Harmonic maps between Riemannian manifolds are critical points of the energy functional \(\int_M |d\phi|^2 dV\) for maps \(\phi: (M, g) \to (N, h)\), and biharmonic maps are critical points of the bienergy functional \(\int_M |\tau(\phi)|^2dV\), where \(\tau(\phi)\) is the torsion of \(\phi\).
In this paper, the author studies an action functional that interpolates between energy functional and bienergy functional defined by \[ E_{\delta_1, \delta_2}(\phi) = \delta_1 \int_M |d\phi|^2 dV + \delta_2 \int_M |\tau(\phi)|^2 dV\tag{1} \] with \(\delta_1, \delta_2 \in\mathbb{R}\). There have been several articles dealing with some particular aspect of (1) with restrictive \(\delta_1, \delta_2\) or under immersion of maps \(\phi\) [S. Cao, J. Geom. Phys. 61, No. 12, 2378–2383 (2011; Zbl 1226.53056); J. Eells and L. Lemaire, Bull. Lond. Math. Soc. 10, 1–68 (1978; Zbl 0401.58003); H. I. Eliasson, in: Global Analysis Appl., internat. Sem. Course Trieste 1972, Vol. II, 113–135 (1974; Zbl 0324.49034); T. Lamm, Calc. Var. Partial Differ. Equ. 22, No. 4, 421–445 (2005; Zbl 1070.58017); L. Lemaire, Lect. Notes Math. 838, 187–193 (1981; Zbl 0437.58005); E. Loubeau and S. Montaldo, Proc. Edinb. Math. Soc., II. Ser. 51, No. 2, 421–437 (2008; Zbl 1144.58010); Y. Luo, Differ. Geom. Appl. 35, 1–8 (2014; Zbl 1295.53065); S. Maeta, J. Geom. Phys. 62, No. 11, 2288–2293 (2012; Zbl 1252.53004)]. In this paper, the author wants to put the focus on arbitrary maps between Riemannian manifolds. The Euler-Lagrange equation for (1) is \[ \delta_2 \Delta \tau(\phi) = \delta_2 R^N(d\phi(e_\alpha, \tau(\phi))d\phi(e_\alpha) +\delta_1 \tau(\phi)\tag{2} \] and the critical points of (1) are called interpolating sesqui-harmonic maps.
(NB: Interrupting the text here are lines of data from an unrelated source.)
(** For a duration of 1177 or more the raw distance is above the cap. *)
Lemma raw_distance_above_cap k :
  1177 <= k < 2 ^ 31 -> dgt (double_of_float (raw_distance k)) d20_0 = true.
Proof.
  intros Hk. destruct k as [|p|p]; try lia.
  pose proof (digits2_pos_range p Hk) as Hd.
  pose proof (digits2_pos_bounds p) as Hpb.
  set (j := Z.to_pos (53 - Z.pos (digits2_pos p))).
  assert (Hj : Z.pos j = 53 - Z.pos (digits2_pos p))
    by (subst j; rewrite Z2Pos.id; lia).
  clearbody j.
  unfold raw_distance, float_of_double, double_of_float, dmul, d0_034, round_to.
  rewrite (double_of_Z_pos p j) by lia.
  set (mz := Pos.iter xO p j).
  assert (Hmzd : Z.pos (digits2_pos mz) = 53)
    by (subst mz; rewrite digits2_pos_iter_xO; lia).
  assert (Hmzv : Z.pos mz = Z.pos p * 2 ^ Z.pos j) by apply Zpos_iter_xO.
  pose proof (digits2_pos_bounds mz) as Hmzb. rewrite Hmzd in Hmzb.
  change (2 ^ (53 - 1)) with 4503599627370496 in Hmzb.
  change (2 ^ 53) with 9007199254740992 in Hmzb.
  (* the product *)
  unfold dprec, demax, fprec, femax in *. cbn [SFmul xorb].
  set (P := (mz * 4899916394579100)%positive).
  assert (HP : Z.pos P = Z.pos mz * 4899916394579100) by (subst P; lia).
  assert (exists n : positive,
            Z.pos (digits2_pos P) = 53 + Z.pos n
            /\ ((n = 52%positive /\ Z.pos P < 2 ^ 105)
                \/ (n = 53%positive /\ 2 ^ 105 <= Z.pos P))) as (n & HPd & Hn).
  { destruct (Z.ltb_spec (Z.pos P) (2 ^ 105)) as [Hlt|Hge].
    - exists 52%positive. split; [|left; split; [reflexivity | exact Hlt]].
      apply digits2_pos_unique.
      change (2 ^ (53 + 52 - 1)) with 20282409603651670423947251286016.
      change (2 ^ (53 + 52)) with (2 ^ 105). lia.
    - exists 53%positive. split; [|right; split; [reflexivity | exact Hge]].
      apply digits2_pos_unique.
      change (2 ^ (53 + 53 - 1)) with (2 ^ 105).
      change (2 ^ (53 + 53)) with 81129638414606681695789005144064. lia. }
  destruct (binary_round_aux_shift 53 1024 ltac:(lia)
              false P (- Z.pos j + -57) loc_Exact n HPd)
    as (mb & eb & Eb & Hmbd & Hb).
  { change (SpecFloat.emin 53 1024) with (-1074). lia. }
  { lia. }
  rewrite Eb.
  (* the halving *)
  rewrite (ddiv_two mb eb Hmbd) by lia.
  (* the conversion to float *)
  rewrite (binary_round_narrow 24 128 false mb (eb - 1) 29)
    by (try change (SpecFloat.emin 24 128) with (-149); lia).
  destruct (binary_round_aux_shift 24 128 ltac:(lia)
              false mb (eb - 1) loc_Exact 29)
    as (mf & ef & Ef & Hmfd & Hf).
  { lia. }
  { change (SpecFloat.emin 24 128) with (-149). lia. }
  { lia. }
  rewrite Ef.
  (* back to double for the comparison *)
  rewrite (binary_round_widen 53 1024 false mf ef 29)
    by (try change (SpecFloat.emin 53 1024) with (-1074); lia).
  apply dgt_20. rewrite Zpos_iter_xO.
  change (2 ^ 29) with 536870912 in *.
  change (2 ^ 105) with 40564819207303340847894502572032 in *.
  change (2 ^ (53 - 1)) with 4503599627370496 in *.
  change (2 ^ (24 - 1)) with 8388608 in *.
  destruct (Z.eq_dec (Z.pos (digits2_pos p)) 11) as [E11|N11].
  - assert (j = 42%positive) by lia. subst j.
    change (2 ^ 42) with 4398046511104 in *.
    destruct Hn as [[-> Hn]|[-> Hn]].
    + change (2 ^ 52) with 4503599627370496 in *.
      assert (H1 : 25364420859966643916675796172800 <= Z.pos P) by lia.
      apply (Z.div_le_mono _ _ 4503599627370496 ltac:(lia)) in H1.
      change (25364420859966643916675796172800 / 4503599627370496)
        with 5632032809003516 in H1.
      destruct Hb as [[-> Hb]|[-> Hb]]; [|lia].
      assert (H2 : 5632032809003516 <= Z.pos mb) by lia.
      apply (Z.div_le_mono _ _ 536870912 ltac:(lia)) in H2.
      change (5632032809003516 / 536870912) with 10490478 in H2.
      lia.
    + lia.
  - destruct Hn as [[-> Hn]|[-> Hn]]; lia.
Qed.

(** X2. An echo of 1177 microseconds or more (up to the largest value a
    [long] holds, so in particular up to the 30000 microsecond time-out
    of [pulseIn]) is always reported as exactly 20.0. *)
Theorem getDistance_clamps_above_cap (echo : Z) (w : World) :
  1177 <= echo < 2 ^ 31 ->
  fst (getDistance echo w) = f20_0.
Proof.
  intros Hecho.
  rewrite getDistance_value, to_long_small by lia.
  destruct (Z.eqb_spec echo 0); [lia|].
  rewrite (raw_distance_above_cap echo Hecho). reflexivity.
Qed.

Lemma getDistance_clamps_above_cap_witness :
  fst (getDistance 30000 boot) = f20_0.
Proof.
  apply (getDistance_clamps_above_cap 30000 boot).
  change (2 ^ 31) with 2147483648. lia.
Defined.

(** Whatever the echo, the result is a number not above the cap. *)
Lemma getDistance_le_cap echo w :
  dle (double_of_float (fst (getDistance echo w))) d20_0 = true.
Proof.
  rewrite getDistance_value.
  destruct (to_long echo =? 0); [reflexivity|].
  destruct (dgt _ d20_0) eqn:Hgt; [reflexivity|].
  apply not_dgt_dle; [| reflexivity | exact Hgt].
  apply round_to_number, raw_distance_number.
Qed.

Lemma getDistance_below_cap_value echo w :
  1 <= echo <= 1176 -> fst (getDistance echo w) = raw_distance echo.
Proof.
  intros Hecho.
  pose proof (below_cap_range echo Hecho) as Hchk. unfold below_cap in Hchk.
  apply andb_true_iff in Hchk as [_ Hlt]. unfold raw_as_double in Hlt.
  rewrite getDistance_value, to_long_small
    by (change (2 ^ 31) with 2147483648; lia).
  destruct (Z.eqb_spec echo 0); [lia|].
  unfold dgt. rewrite (SFltb_asym _ _ Hlt). reflexivity.
Qed.

(** X3. A longer echo never reads as a shorter distance: over all echo
    widths that are not a time-out, the returned distance is
    non-decreasing in the echo width. *)
Theorem getDistance_monotone (a b : Z) (w1 w2 : World) :
  1 <= a -> a <= b -> b < 2 ^ 31 ->
  dle (double_of_float (fst (getDistance a w1)))
      (double_of_float (fst (getDistance b w2))) = true.
Proof.
  intros Ha Hab Hb.
  destruct (Z.le_gt_cases b 1176) as [Hsmall|Hbig].
  - rewrite !getDistance_below_cap_value by lia.
    apply table_spec; assumption.
  - assert (Hb' : 1177 <= b < 2 ^ 31) by lia.
    replace (fst (getDistance b w2)) with f20_0.
    + apply getDistance_le_cap.
    + rewrite getDistance_value, to_long_small by lia.
      destruct (Z.eqb_spec b 0); [lia|].
      rewrite (raw_distance_above_cap b Hb'). reflexivity.
Qed.

Lemma getDistance_monotone_witness :
  dle (double_of_float (fst (getDistance 300 boot)))
      (double_of_float (fst (getDistance 900 (forward boot)))) = true.
Proof.
  apply (getDistance_monotone 300 900 boot (forward boot)); lia.
Defined.

(** *** The raw distance against the exact value *)

Lemma all_from_spec lo n P :
  all_from lo n P = true ->
  forall k, lo <= k < lo + Z.of_nat n -> P k = true.
Proof.
  unfold all_from. intros Hall k Hk.
  rewrite List.forallb_forall in Hall.
  replace k with (lo + Z.of_nat (Z.to_nat (k - lo))) by lia.
  apply Hall, List.in_seq. lia.
Qed.

Lemma same_float_eq x y : same_float x y = true -> x = y.
Proof.
  destruct x as [a|a| |a m e], y as [b|b| |b m' e']; simpl; try discriminate;
    try reflexivity.
  - intros H. apply Bool.eqb_prop in H. congruence.
  - intros H. apply Bool.eqb_prop in H. congruence.
  - intros H. apply andb_true_iff in H as [H He].
    apply andb_true_iff in H as [Hs Hm].
    apply Bool.eqb_prop in Hs. apply Pos.eqb_eq in Hm. apply Z.eqb_eq in He.
    congruence.
Qed.

(** Durations [1 .. 1176], checked one by one. *)
Lemma reference_ok : all_from 1 (Z.to_nat 1176) reference_at = true.
Proof. vm_compute. reflexivity. Qed.

Lemma reference_range k :
  1 <= k <= 1176 ->
  raw_distance k = float_lit (17 * k) 1000
  /\ nearest_float (raw_distance k) (17 * k) 1000 = true.
Proof.
  intros Hk.
  assert (H : reference_at k = true)
    by (apply (all_from_spec _ _ _ reference_ok); lia).
  unfold reference_at in H. apply andb_true_iff in H as [H1 H2].
  split; [apply same_float_eq, H1 | exact H2].
Qed.

(** C1. On a time-out ([pulseIn] returns 0) the distance is the sentinel
    20.0. Otherwise it is [duration * 0.034 / 2] capped at 20.0: while
    the exact value [17 * duration / 1000] is at most 20 (durations up
    to 1176) the result is the [float] nearest to it, within half a unit
    in the last place; once the exact value exceeds 20 (durations from
    1177) the result is exactly 20.0. So for every echo width the
    returned distance is a number less than or equal to 20.0. *)
Theorem getDistance_capped (echo : Z) (w : World) :
  (echo = 0 -> fst (getDistance echo w) = f20_0)
  /\ (0 < echo -> 17 * echo <= 20000 ->
      fst (getDistance echo w) = float_lit (17 * echo) 1000
      /\ nearest_float (fst (getDistance echo w)) (17 * echo) 1000 = true)
  /\ (20000 < 17 * echo -> echo < 2 ^ 31 ->
      fst (getDistance echo w) = f20_0)
  /\ f20_0 = float_lit 20 1
  /\ dle (double_of_float (fst (getDistance echo w))) d20_0 = true.
Proof.
  split; [intros ->; reflexivity|].
  split.
  { intros Hpos Hle.
    assert (Hr : 1 <= echo <= 1176) by lia.
    rewrite (getDistance_below_cap_value echo w Hr).
    apply reference_range, Hr. }
  split.
  { intros Hgt Hlt.
    assert (Hr : 1177 <= echo < 2 ^ 31) by lia.
    rewrite getDistance_value, to_long_small by lia.
    destruct (Z.eqb_spec echo 0); [lia|].
    rewrite (raw_distance_above_cap echo Hr). reflexivity. }
  split; [vm_compute; reflexivity | apply getDistance_le_cap].
Qed.

(** What [getDistance] leaves behind: the trigger pin is low, the
    global [duration] holds the echo width, and the global [distance]
    holds the returned value, except after a time-out, where 20.0 is
    returned but the global keeps the value of the previous
    measurement. *)
Lemma getDistance_globals (echo : Z) (w : World) :
  gpio_out (snd (getDistance echo w)) !! TRIG_PIN = Some LOW
  /\ duration (snd (getDistance echo w)) = to_long echo
  /\ (to_long echo = 0 -> distance (snd (getDistance echo w)) = distance w)
  /\ (to_long echo <> 0 ->
      distance (snd (getDistance echo w)) = fst (getDistance echo w)).
Proof.
  unfold getDistance; simpl.
  destruct (Z.eqb_spec (to_long echo) 0) as [H0|H0]; simpl.
  - repeat split; try (intros; congruence). apply lookup_insert_eq.
  - destruct (dgt _ d20_0); simpl; repeat split; try (intros; congruence);
      apply lookup_insert_eq.
Qed.

(** After a time-out the two disagree: the stale global is not 20.0. *)
Example getDistance_timeout_stale :
  let w1 := snd (getDistance 600 boot) in
  fst (getDistance 0 w1) = f20_0
  /\ distance (snd (getDistance 0 w1)) = raw_distance 600
  /\ raw_distance 600 <> f20_0.
Proof. vm_compute. repeat split. discriminate. Qed.

(** ** How the operations compose *)

(** X4. A drive command overwrites whatever the previous one left: the
    state after two commands in a row is the state after the second
    alone. *)
Theorem apply_absorbs (c1 c2 : DriveCommand) (w : World) :
  applyCommand c2 (applyCommand c1 w) = applyCommand c2 w.
Proof.
  apply World_eq; try (destruct c1, c2; reflexivity).
  apply map_eq; intros q.
  destruct c1, c2; simpl;
    unfold forward, backward, left, right, stopCar, digitalWrite; simpl;
    rewrite !lookup_insert; repeat case_decide; reflexivity.
Qed.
As in the case of biharmonic maps, it is obvious that harmonic maps are interpolating sesqui-harmonic maps solving (2).
First, the author derives the energy-momentum tensor associated to (1) as an explicit form and shows that it is divergence-free as harmonic maps and biharmonic maps. Then the author discusses a conservation law for solutions of the interpolating sesqui-harmonic map equation in the case that the target manifold admits Killing vector fields. The author also derives explicit solutions and investigates several properties in cases of flat and \(3\)-dimensional sphere.
Second, the author studies the qualitative behavior of interpolating sesqui-harmonic maps. Suppose that \((M, g)\) is a compact Riemannian manifold and let \(\phi: M \to N\) be a smooth solution of (2). The author proves that, if \(N\) has nonpositive sectional curvature and \(\delta_1, \delta_2\) have the same sign, then \(\phi\) is harmonic. When \(M\) is noncompact, the author shows that, if \(\phi: M \to N\) is a Riemannian immersion that solves (2) with \(|\tau(\phi)| = \mathrm{const}.\), and if \(N\) has nonpositive sectional curvature and and \(\delta_1, \delta_2\) have the same sign, then \(\phi\) must be harmonic. The author also proves a unique continuation theorem for interpolating sesqui-harmonic maps as for harmonic maps.
Related to vanishing of energy-momentum tensor, the author shows harmonicity and triviality of interpolating sesqui-harmonic maps. Let \(\phi : M\to N\) be a smooth map with vanishing energy-momentum tensor. Then the followings hold:

(i)

If \(\dim(M) = 2\), then \(\phi\) is harmonic.

(ii)

If either \(\dim(M) = 3\) and \(\delta_1\delta_2 <0\), or \(\dim(M) \ge 5\) and \(\delta_1\delta_2 >0\), then \(\phi\) is trivial.

(iii)

If \(\dim(M) = 4\), then \(\phi\) is trivial.

Finally, the author studies a Liouville-type property for interpolating sesqui-harmonic maps between complete Riemannian manifolds. Let \((M, g)\) be a complete noncompact Riemannian manifold and \((N, h)\) a manifold with nonpositive sectional curvature. The author proves that, if \(\phi: M\to N\) is a smooth solution of (2) with \(\delta_1 \delta_2 >0\) and \(\mathrm{vol}(M, g) = \infty\), and if \(\int_M |\tau(\phi)|^p dV <\infty\) for \(2 \le p< \infty\), then \(\phi\) must be constant.